When Should I Use a Financial Advisor?

A listener asks:
Would really love a podcast segment on at what point a person should be seriously considering shifting to a CFP versus managing their financial life on their own. I keep hearing/reading “when you no longer feel comfortable/your financial decisions have more at stake” but that really doesn’t mean a whole lot. Some concrete examples would be helpful because I bet most people don’t trust their own gut to be able to make that decision.

I realize this post might be construed as self-serving, given my day job, but I’ll do my best to answer the question as honestly as possible.

There are three types of investors:

  • Those who need help and get it
  • Those who need help but convince themselves they don’t
  • Those who can handle everything on their own

I’ll be addressing the first group.
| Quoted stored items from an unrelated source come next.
(** * CodeSystemExporter and the Extension entity of SUSHI, embedded in Rocq

    The development follows the TypeScript sources:
    - [CodeSystemExporter] (setMetadata, setConcepts, setCaretRules,
      setCodeCaretRules, findConceptPath, countConcepts, updateCount,
      exportCodeSystem, export);
    - [Extension] (src/fshtypes/Extension.ts).

    Objects that the exporter mutates in place are passed and returned
    explicitly; the logger, the output package and the state of the external
    collaborators live in one record that every operation threads. *)

From Stdlib Require Import List String Ascii ZArith Arith Lia Bool.
From Stdlib Require Import DecimalString.
From Stdlib Require DecimalNat DecimalFacts.
Import ListNotations.
Local Open Scope string_scope.

(** ** JavaScript helpers *)

(** [Array.prototype.findIndex], together with the element found:
    the first position whose element satisfies [p]. *)
Fixpoint findFrom {A : Type} (p : A -> bool) (l : list A) (i : nat)
  : option (nat * A) :=
  match l with
  | [] => None
  | x :: rest => if p x then Some (i, x) else findFrom p rest (S i)
  end.

Definition find {A : Type} (p : A -> bool) (l : list A) : option (nat * A) :=
  findFrom p l 0.

Definition findIndex {A : Type} (p : A -> bool) (l : list A) : option nat :=
  option_map fst (find p l).

(** Assignment to the slot [i] of an array that has such a slot. *)
Fixpoint setAt {A : Type} (i : nat) (x : A) (l : list A) : list A :=
  match l, i with
  | [], _ => []
  | _ :: rest, O => x :: rest
  | y :: rest, S j => y :: setAt j x rest
  end.

(** [array.join(sep)] *)
Definition join (sep : string) (parts : list string) : string :=
  String.concat sep parts.

(** Template-literal rendering of numbers that hold an integer. *)
Definition showNat (n : nat) : string := NilZero.string_of_uint (Nat.to_uint n).
Definition showZ (z : Z) : string := NilZero.string_of_int (Z.to_int z).

(** A word between double quotes. *)
Definition quoted (s : string) : string :=
  String "034"%char (s ++ String "034"%char EmptyString).

(** JavaScript truthiness of an optional string: defined and not empty. *)
Definition truthy (s : option string) : bool :=
  match s with
  | Some v => negb (v =? EmptyString)
  | None => false
  end.

(** [a === b] on values that are a string or [undefined]. *)
Definition sameOpt (a b : option string) : bool :=
  match a, b with
  | Some x, Some y => x =? y
  | None, None => true
  | _, _ => false
  end.

(** ** Source locations and diagnostics levels *)

Record SourceInfo := mkSourceInfo {
  file : string;
  line : nat;
  column : nat
}.

Inductive Level := LError | LWarn | LInfo.

(** ** The concept forest *)

(** [CodeSystemConcept]: [concept] is an optional array, absent until a child
    is looked for under the node. *)
#[warnings="-register-all"]
Inductive CodeSystemConcept := mkConcept {
  code : string;
  display : option string;
  definition : option string;
  concept : option (list CodeSystemConcept)
}.

(** [x ?? []] *)
Definition orEmpty (o : option (list CodeSystemConcept)) : list CodeSystemConcept :=
  match o with
  | Some l => l
  | None => []
  end.

Definition withConcept (c : CodeSystemConcept) (children : list CodeSystemConcept)
  : CodeSystemConcept :=
  mkConcept (code c) (display c) (definition c) (Some children).

Definition hasCode (wanted : string) (c : CodeSystemConcept) : bool :=
  code c =? wanted.

(** [countConcepts(c.concept)] for one node [c]. *)
Fixpoint countBelow (c : CodeSystemConcept) : nat :=
  match c with
  | mkConcept _ _ _ None => 0
  | mkConcept _ _ _ (Some concepts) =>
      List.length concepts
      + fold_left (fun sum next => sum + next) (map countBelow concepts) 0
  end.

(** [countConcepts(concepts)] *)
Definition countConcepts (concepts : option (list CodeSystemConcept)) : nat :=
  match concepts with
  | Some l =>
      List.length l + fold_left (fun sum next => sum + next) (map countBelow l) 0
  | None => 0
  end.

(** [ConceptRule] *)
Record ConceptRule := mkConceptRule {
  ruleCode : string;
  ruleDisplay : option string;
  ruleDefinition : option string;
  hierarchy : list string;
  conceptSource : SourceInfo
}.

(** The object literal built at the top of the [forEach] callback of
    [setConcepts]. *)
Definition newConcept (r : ConceptRule) : CodeSystemConcept :=
  mkConcept (ruleCode r)
            (if truthy (ruleDisplay r) then ruleDisplay r else None)
            (if truthy (ruleDefinition r) then ruleDefinition r else None)
            None.

(** The [for ... of concept.hierarchy] loop of [setConcepts] followed by the
    final [push], started at [container].  The result is the container after
    the loop and, when an ancestor was not found, the code that was looked
    for.  An ancestor that is found gets its [concept] array created before
    the walk goes on below it, also when a later ancestor is missing. *)
Fixpoint walkAndPush (ancestors : list string) (fresh : CodeSystemConcept)
    (container : list CodeSystemConcept)
  : list CodeSystemConcept * option string :=
  match ancestors with
  | [] => ((container ++ [fresh])%list, None)
  | ancestorCode :: rest =>
      match find (hasCode ancestorCode) container with
      | Some (i, ancestorConcept) =>
          let (below, missing) :=
            walkAndPush rest fresh (orEmpty (concept ancestorConcept)) in
          (setAt i (withConcept ancestorConcept below) container, missing)
      | None => (container, Some ancestorCode)
      end
  end.

(** [findConceptPath], the loop over [codePath]: the positional indices, or
    [None] when some step is not found. *)
Fixpoint conceptIndices (conceptList : list CodeSystemConcept) (codePath : list string)
  : option (list nat) :=
  match codePath with
  | [] => Some []
  | codeStep :: rest =>
      match find (hasCode codeStep) conceptList with
      | Some (stepIndex, found) =>
          option_map (cons stepIndex) (conceptIndices (orEmpty (concept found)) rest)
      | None => None
      end
  end.


(** ** Rules, entities and documents *)

(** Types that belong to the external collaborators of the exporter. *)
Class Domain := {
  (** state owned by the collaborators (fisher, schema trees, rule sets) *)
  World : Type;
  (** the value carried by a caret rule *)
  Value : Type;
  (** [StructureDefinition] *)
  StructureDefinition : Type;
  (** what [validateValueAtPath] returns: [{ assignedValue, pathParts }] *)
  Resolved : Type;
  (** the properties of a [CodeSystem] that the exporter never names *)
  Other : Type
}.

(** What can be thrown: the exporter's own [CannotResolvePathError], or
    whatever a collaborator throws, of which only [message] is used. *)
Inductive Exn :=
| CannotResolvePathError (path : string)
| Failure (message : string).

Section DataModel.
Context {D : Domain}.

(** [CaretValueRule] *)
Record CaretValueRule := mkCaretValueRule {
  caretPath : string;
  value : Value;
  caretSource : SourceInfo
}.

(** [CodeCaretValueRule] *)
Record CodeCaretValueRule := mkCodeCaretValueRule {
  codePath : list string;
  conceptCaretPath : string;
  conceptValue : Value;
  codeCaretSource : SourceInfo
}.

(** The rules of a [FshCodeSystem], told apart by [instanceof]. *)
Inductive Rule :=
| RCaretValue (r : CaretValueRule)
| RConcept (r : ConceptRule)
| RCodeCaretValue (r : CodeCaretValueRule)
| RInsert (ruleSet : string).

(** [FshCodeSystem] *)
Record FshCodeSystem := mkFshCodeSystem {
  name : string;
  id : string;
  title : option string;
  description : option string;
  rules : list Rule;
  sourceInfo : SourceInfo
}.

(** [CodeSystem]: the properties the exporter reads or writes, and the rest. *)
Record CodeSystem := mkCodeSystem {
  csName : option string;
  csId : option string;
  csTitle : option string;
  csDescription : option string;
  csVersion : option string;
  csUrl : option string;
  csContent : option string;
  csCount : option Z;
  csConcept : option (list CodeSystemConcept);
  csOther : Other
}.

(** [tank.config] *)
Record Configuration := mkConfiguration {
  version : option string;
  canonical : string
}.

(** [FSHTank] *)
Record FSHTank := mkFSHTank {
  config : Configuration;
  getAllCodeSystems : list FshCodeSystem
}.

(** Steps of the export of one entity. *)
Inductive Phase :=
| Init
| MetadataSet
| CaretRulesApplied
| ConceptsBuilt
| ConceptCaretRulesApplied
| CountReconciled
| Exported.

(** What the exporter does, in the order it does it.  The trace is not part
    of the program: it records that a step of the export is reached, that
    [resolveSoftIndexing] was called on [given] and left [resolved], that
    [validateValueAtPath] is called, and that the loop body of a rule starts. *)
Inductive Event :=
| Reached (p : Phase)
| SoftIndexesResolved (given resolved : list CaretValueRule)
| CallValidateValueAtPath (path : string) (v : Value)
| ApplyRule (r : Rule).

(** One call of the logger, with the arguments the message is built from.
    The first six are the calls the exporter makes itself.  [Reported] is a
    call made by [setName] or [setId], which are handed the location of the
    entity to log at: the exporter does not choose its level or its text. *)
Inductive Diagnostic :=
| MissingAncestor (ancestorCode conceptCode : string) (at_ : SourceInfo)
| RuleFailure (e : Exn) (at_ : SourceInfo)
| DuplicateId (id_ : option string) (at_ : SourceInfo)
| CountMismatch (count : option Z) (actualCount : option nat) (at_ : SourceInfo)
| EntityFailure (e : Exn) (at_ : SourceInfo)
| Converted (n : nat)
| Reported (level : Level) (text : string) (at_ : SourceInfo).

(** The exporter's view of the world: the collaborators' state, the
    [codeSystems] of the package, the logger and the trace. *)
Record State := mkState {
  world : World;
  codeSystems : list CodeSystem;
  log : list Diagnostic;
  trace : list Event
}.

End DataModel.

(** ** The collaborators

    Code of the repository that the exporter calls and whose text is not
    part of this development.  Each one may change the collaborators' state.
    The ones called inside a [try], and the lookup of the CodeSystem
    definition, may throw: they give an [Exn] instead of a result.  The other
    ones are taken to return.  [setName] and [setId] receive the location of
    the entity, which they have no use for but to log there: they give, with
    the code system as they leave it (whose name and id they choose), the
    levels and texts they pass to the logger, in order.  The other ones are
    handed no location and what goes wrong in them is what they throw: they
    are taken to leave the logger alone. *)
Class Collaborators {D : Domain} := {
  (** [new CodeSystem()] *)
  emptyCodeSystem : CodeSystem;
  (** [codeSystem.setName(name, sourceInfo)] *)
  setName :
    string -> SourceInfo -> CodeSystem -> World
    -> CodeSystem * list (Level * string) * World;
  (** [codeSystem.setId(id, sourceInfo)] *)
  setId :
    string -> SourceInfo -> CodeSystem -> World
    -> CodeSystem * list (Level * string) * World;
  (** [applyInsertRules(fshDefinition, tank)] rewrites [fshDefinition.rules] *)
  applyInsertRules : FshCodeSystem -> FSHTank -> World -> list Rule * World;
  (** [StructureDefinition.fromJSON(fisher.fishForFHIR('CodeSystem', Type.Resource))] *)
  fishStructureDefinition : World -> (Exn + StructureDefinition) * World;
  (** [resolveSoftIndexing(rules)] rewrites the rules it is given *)
  resolveSoftIndexing : list CaretValueRule -> World -> list CaretValueRule * World;
  (** [csStructureDefinition.validateValueAtPath(path, value, fisher)] *)
  validateValueAtPath :
    StructureDefinition -> string -> Value -> World -> (Exn + Resolved) * World;
  (** [setPropertyOnInstance(codeSystem, pathParts, assignedValue, fisher)]:
      the instance as the call leaves it, and what it threw, if it did *)
  setPropertyOnInstance :
    CodeSystem -> Resolved -> World -> (CodeSystem * option Exn) * World;
  (** the message of a [CannotResolvePathError] built from a path *)
  cannotResolvePathMessage : string -> string
}.

(** ** Control flow: a state monad in which a call may throw

    What was done before a throw stays done, as in JavaScript. *)

Inductive Outcome (A : Type) :=
| Returned (a : A)
| Threw (e : Exn).
Arguments Returned {A} a.
Arguments Threw {A} e.

Section Exporter.
Context {D : Domain} {C : Collaborators}.

Definition M (A : Type) : Type := State -> Outcome A * State.

Definition ret {A : Type} (a : A) : M A := fun st => (Returned a, st).

Definition bind {A B : Type} (m : M A) (k : A -> M B) : M B :=
  fun st =>
    match m st with
    | (Returned a, st') => k a st'
    | (Threw e, st') => (Threw e, st')
    end.

Definition throw {A : Type} (e : Exn) : M A := fun st => (Threw e, st).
The question is, at what point in someone’s life does it make sense to seek help?

Before I get into it, I want to debunk something that is probably common in a lot of people’s minds. An advisor cannot beat the market any more than you can. If you find an advisor who happens to deliver alpha, meaning higher returns once adjusting for risk, then consider yourself lucky. But if that’s your expectation going into a new relationship, then sooner or later you’re going to be disappointed.
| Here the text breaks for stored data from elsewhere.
(** *** Searching *)

Lemma find_first_Some (sub s : str) (k : nat) :
  find_first sub s = Some k ->
  (k <= length s)%nat /\ exists t, drop k s = sub ++ t.
Proof.
  revert k. induction s as [|c s IH]; intros k; simpl.
  - destruct (startswith sub []) eqn:E; [|discriminate].
    intros [= <-]. split; [simpl; lia|]. now apply startswith_spec.
  - destruct (startswith sub (c :: s)) eqn:E.
    + intros [= <-]. split; [lia|]. now apply startswith_spec.
    + destruct (find_first sub s) as [j|]; [|discriminate].
      intros [= <-]. destruct (IH j eq_refl) as [Hj Ht].
      split; [lia | exact Ht].
Qed.

Lemma find_first_le (sub a b : str) :
  exists k, find_first sub (a ++ sub ++ b) = Some k /\ (k <= length a)%nat.
Proof.
  induction a as [|c a [k [IH Hk]]].
  - exists 0%nat. simpl app. split; [|simpl; lia].
    destruct (sub ++ b) eqn:E; simpl; rewrite <- ?E, startswith_app;
      reflexivity.
  - simpl app. cbn [find_first].
    destruct (startswith sub (c :: a ++ sub ++ b)).
    + exists 0%nat. split; [reflexivity | lia].
    + exists (S k). rewrite IH. split; [reflexivity | simpl; lia].
Qed.

Lemma slice_located {A} (p x t : list A) :
  slice (p ++ x ++ t) (len p) (len p + len x) = x.
Proof.
  unfold slice, len.
  rewrite !EmbeddingGeneratorFacts.clamp_index_nonneg
    by (rewrite ?length_app; lia).
  rewrite !length_app.
  rewrite !Z.min_l by lia.
  rewrite Nat2Z.id.
  replace (Z.to_nat (Z.of_nat (length p) + Z.of_nat (length x)
                     - Z.of_nat (length p))) with (length x) by lia.
  rewrite drop_app_length. now rewrite take_app_length.
Qed.

(** [s.find(sub, start)] when [sub] occurs at an offset not before
    [start]: the result lies between [start] and that offset, and the
    text read there is [sub]. *)
Lemma find_located (s sub p t : str) (start : Z) :
  s = p ++ sub ++ t -> 0 <= start <= len p ->
  start <= find s sub start <= len p
  /\ slice s (find s sub start) (find s sub start + len sub) = sub.
Proof.
  intros Hs Hstart. unfold find. cbv zeta.
  destruct (Z.ltb_spec start 0) as [?|_]; [lia|].
  assert (Hlen : len s = len p + len sub + len t)
    by (subst s; unfold len; rewrite !length_app; lia).
  destruct (Z.ltb_spec (len s) start) as [?|_]; [unfold len in *; lia|].
  assert (Hdrop : drop (Z.to_nat start) s
                  = drop (Z.to_nat start) p ++ sub ++ t).
  { subst s. rewrite drop_app_le; [reflexivity | unfold len in *; lia]. }
  destruct (find_first_le sub (drop (Z.to_nat start) p) t) as [k [Hk Hle]].
  rewrite <- Hdrop in Hk. rewrite Hk.
  rewrite length_drop in Hle.
  split; [unfold len in *; lia|].
  apply find_first_Some in Hk as [_ [u Hu]].
  rewrite drop_drop in Hu.
  replace (Z.to_nat start + k)%nat with (Z.to_nat (start + Z.of_nat k)) in Hu
    by lia.
  set (j := start + Z.of_nat k) in *.
  assert (Hj : 0 <= j <= len p) by (unfold j, len in *; lia).
  assert (Hp : len (take (Z.to_nat j) s) = j)
    by (unfold len; rewrite length_take; unfold len in *; lia).
  assert (Hs2 : s = take (Z.to_nat j) s ++ sub ++ u)
    by (now rewrite <- Hu, take_drop).
  remember (take (Z.to_nat j) s) as q eqn:Hq.
  clearbody j. clear Hq Hu Hdrop Hlen Hs.
  rewrite Hs2, <- Hp. apply slice_located.
Qed.

(** [s.find(sub, start)] in general: [-1], or an offset at or after
    the start where the text read is [sub]. *)
Lemma find_cases (s sub : str) (start : Z) :
  0 <= start ->
  find s sub start = -1
  \/ (start <= find s sub start
      /\ find s sub start + len sub <= len s
      /\ slice s (find s sub start) (find s sub start + len sub) = sub).
Proof.
  intros Hstart. unfold find. cbv zeta.
  destruct (Z.ltb_spec start 0) as [?|_]; [lia|].
  destruct (Z.ltb_spec (len s) start) as [?|Hle]; [now left|].
  destruct (find_first sub (drop (Z.to_nat start) s)) as [k|] eqn:Hk;
    [right | now left].
  apply find_first_Some in Hk as [Hkl [u Hu]].
  rewrite length_drop in Hkl. rewrite drop_drop in Hu.
  replace (Z.to_nat start + k)%nat with (Z.to_nat (start + Z.of_nat k)) in Hu
    by lia.
  set (j := start + Z.of_nat k) in *.
  assert (Hj : 0 <= j <= len s) by (unfold j, len in *; lia).
  assert (Hs : s = take (Z.to_nat j) s ++ sub ++ u)
    by (now rewrite <- Hu, take_drop).
  assert (Hp : len (take (Z.to_nat j) s) = j)
    by (unfold len; rewrite length_take; unfold len in *; lia).
  remember (take (Z.to_nat j) s) as q eqn:Hq.
  split; [unfold j; lia|].
  clearbody j. clear Hq Hu.
  split.
  - rewrite Hs. unfold len in *. rewrite !length_app. lia.
  - rewrite Hs, <- Hp. apply slice_located.
Qed.

End PyMoreFacts.

Module TextChunkerMore.
Import PyStr PyStrFacts PyMore PyMoreFacts TextChunker TextChunkerFacts.

(** *** The recursive split loses no text *)

(** [glued seps spans s]: [s] is the spans in order with one of the
    separators between each two neighbours. *)
Fixpoint glued (seps : list str) (spans : list str) (s : str) : Prop :=
  match spans with
  | [] => False
  | x :: rest =>
      match rest with
      | [] => s = x
      | _ => exists sep s', sep ∈ seps /\ s = x ++ sep ++ s' /\ glued seps rest s'
      end
  end.

Lemma glued_nonempty (seps spans : list str) (s : str) :
  glued seps spans s -> spans <> [].
Proof. destruct spans; simpl; [tauto | congruence]. Qed.

Lemma glued_cons (seps : list str) (x sep s' : str) (rest : list str) :
  sep ∈ seps -> glued seps rest s' -> glued seps (x :: rest) (x ++ sep ++ s').
Proof.
  intros Hsep H. destruct rest as [|y rest]; [destruct H|].
  change (exists sep0 s0, sep0 ∈ seps /\ x ++ sep ++ s' = x ++ sep0 ++ s0
                          /\ glued seps (y :: rest) s0).
  eauto.
Qed.

Lemma glued_app (seps a b : list str) (s1 s2 sep : str) :
  sep ∈ seps -> glued seps a s1 -> glued seps b s2 ->
  glued seps (a ++ b) (s1 ++ sep ++ s2).
Proof.
  intros Hsep. revert s1. induction a as [|x a IH]; intros s1 Ha Hb.
  - destruct Ha.
  - destruct a as [|y a].
    + simpl in Ha. subst s1. simpl. now apply glued_cons.
    + destruct Ha as [sep0 [s0 [H0 [-> Hg]]]].
      change ((x :: y :: a) ++ b) with (x :: ((y :: a) ++ b)).
      rewrite <- !app_assoc.
      apply glued_cons; [exact H0|].
      now apply IH.
Qed.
So if you can’t beat the market and neither can an advisor, then why even bother? Because an advisor can tell you the most important thing. Am I going to be okay? Can I live the type of life I want to live? that’s it. That’s the job.

If you’re not sure you’re ready to have this question answered, below is an incomplete list of ways to know when the time is right.

When You Made A Big Mistake (shameless plug)

You know you need to take your hand off the steering wheel when you can no longer be trusted to get to your destination. Going to cash in the first quarter of 2020, for example, is a good sign that you can’t be counted on to fend off the temptations of timing the market.

Past behavior is the best indicator of future behavior. We can learn from mistakes, but you pretty much are who you are. If you panicked last time and convinced yourself you’re going to be fine next time, you’re probably not being honest with yourself.

When You Have a Life event

You have a baby. You change a job. You inherit money. Of these three, inheriting money has the biggest impact for two reasons. One, it could be much more money than you’re used to and are intimidated at the idea of investing that much. Two, and maybe more importantly, if there is an emotional tie to the money, and there usually is, then you can become unnecessarily risk averse. Working with someone can put a layer in-between you and the memory of your loved one. 

When you’re worried about your spouse

If you handle the finances in your household and are worried that your spouse would be unprepared to deal them in your absence, it’s probably a good idea to find an advisor. Even if you’re not ready to relinquish control, it makes sense to find somebody that your spouse can turn to in the event of your death. Sorry, I know this  one is a bit grim.

When You’re tired of it

If you trade stocks long enough, you’ll realize at some point that despite the time, energy, and anxiety of it all, you would have done just as well if not better in an index fund. And if you’re sick and tired of checking prices during the day, of reading headlines at night, and of wondering what the election might mean for your portfolio, then you’re probably ready to hand over the keys.

When you don’t have the time for it

If you work long hours and come home to a family that needs your time and attention, the last thing you want to be doing is stressing out about which U.S. large cap fund to buy. Or when is the best time to rebalance.

When your life is being pulled in a million different directions, then it might make sense to reach out to a financial advisor.

When the stakes have gotten real

If you’re a young person with a $5,000 portfolio, a  mistake like panicking in a bear market is something that you can recover from. If you’re older with more money and less time to replenish those lost dollars, it’s harder to come back from that. I don’t know where the line is for everyone, but for most people it’s somewhere.

When you feel paralyzed 

If you’ve been meaning to sell your underperforming stocks but just can’t pull the trigger, or you’ve been waiting for the right time to put the cash to work, you could probably stand to consult with somebody. If nothing else, taking the emotions out of the equation will force you to finally take action.

When you want to get specific about your goals. 

If you want to buy a second home in ten years and retire in 20, an advisor can tell you whether or not this is possible. Of course nobody has a crystal ball, but an advisor’s job is to let you know if it’s possible, or break it to you that you’re not even close.


An advisor can’t force you to save, but they can show the cost failing to do so

An advisor can’t beat the market, but they can get you the market

An advisor can’t sell at the top and buy at the bottom, but they can make sure you don’t try it on your own

An advisor can’t generate 20% a year, but they can set realistic expectations

An advisor can allow you to dream, and they can make sure you come to grips with reality

An advisor can come up with ways to help you save money, and when the time comes, encourage you to spend it

Above everything else, an advisor can answer the only question that really matters: Am I going to be okay?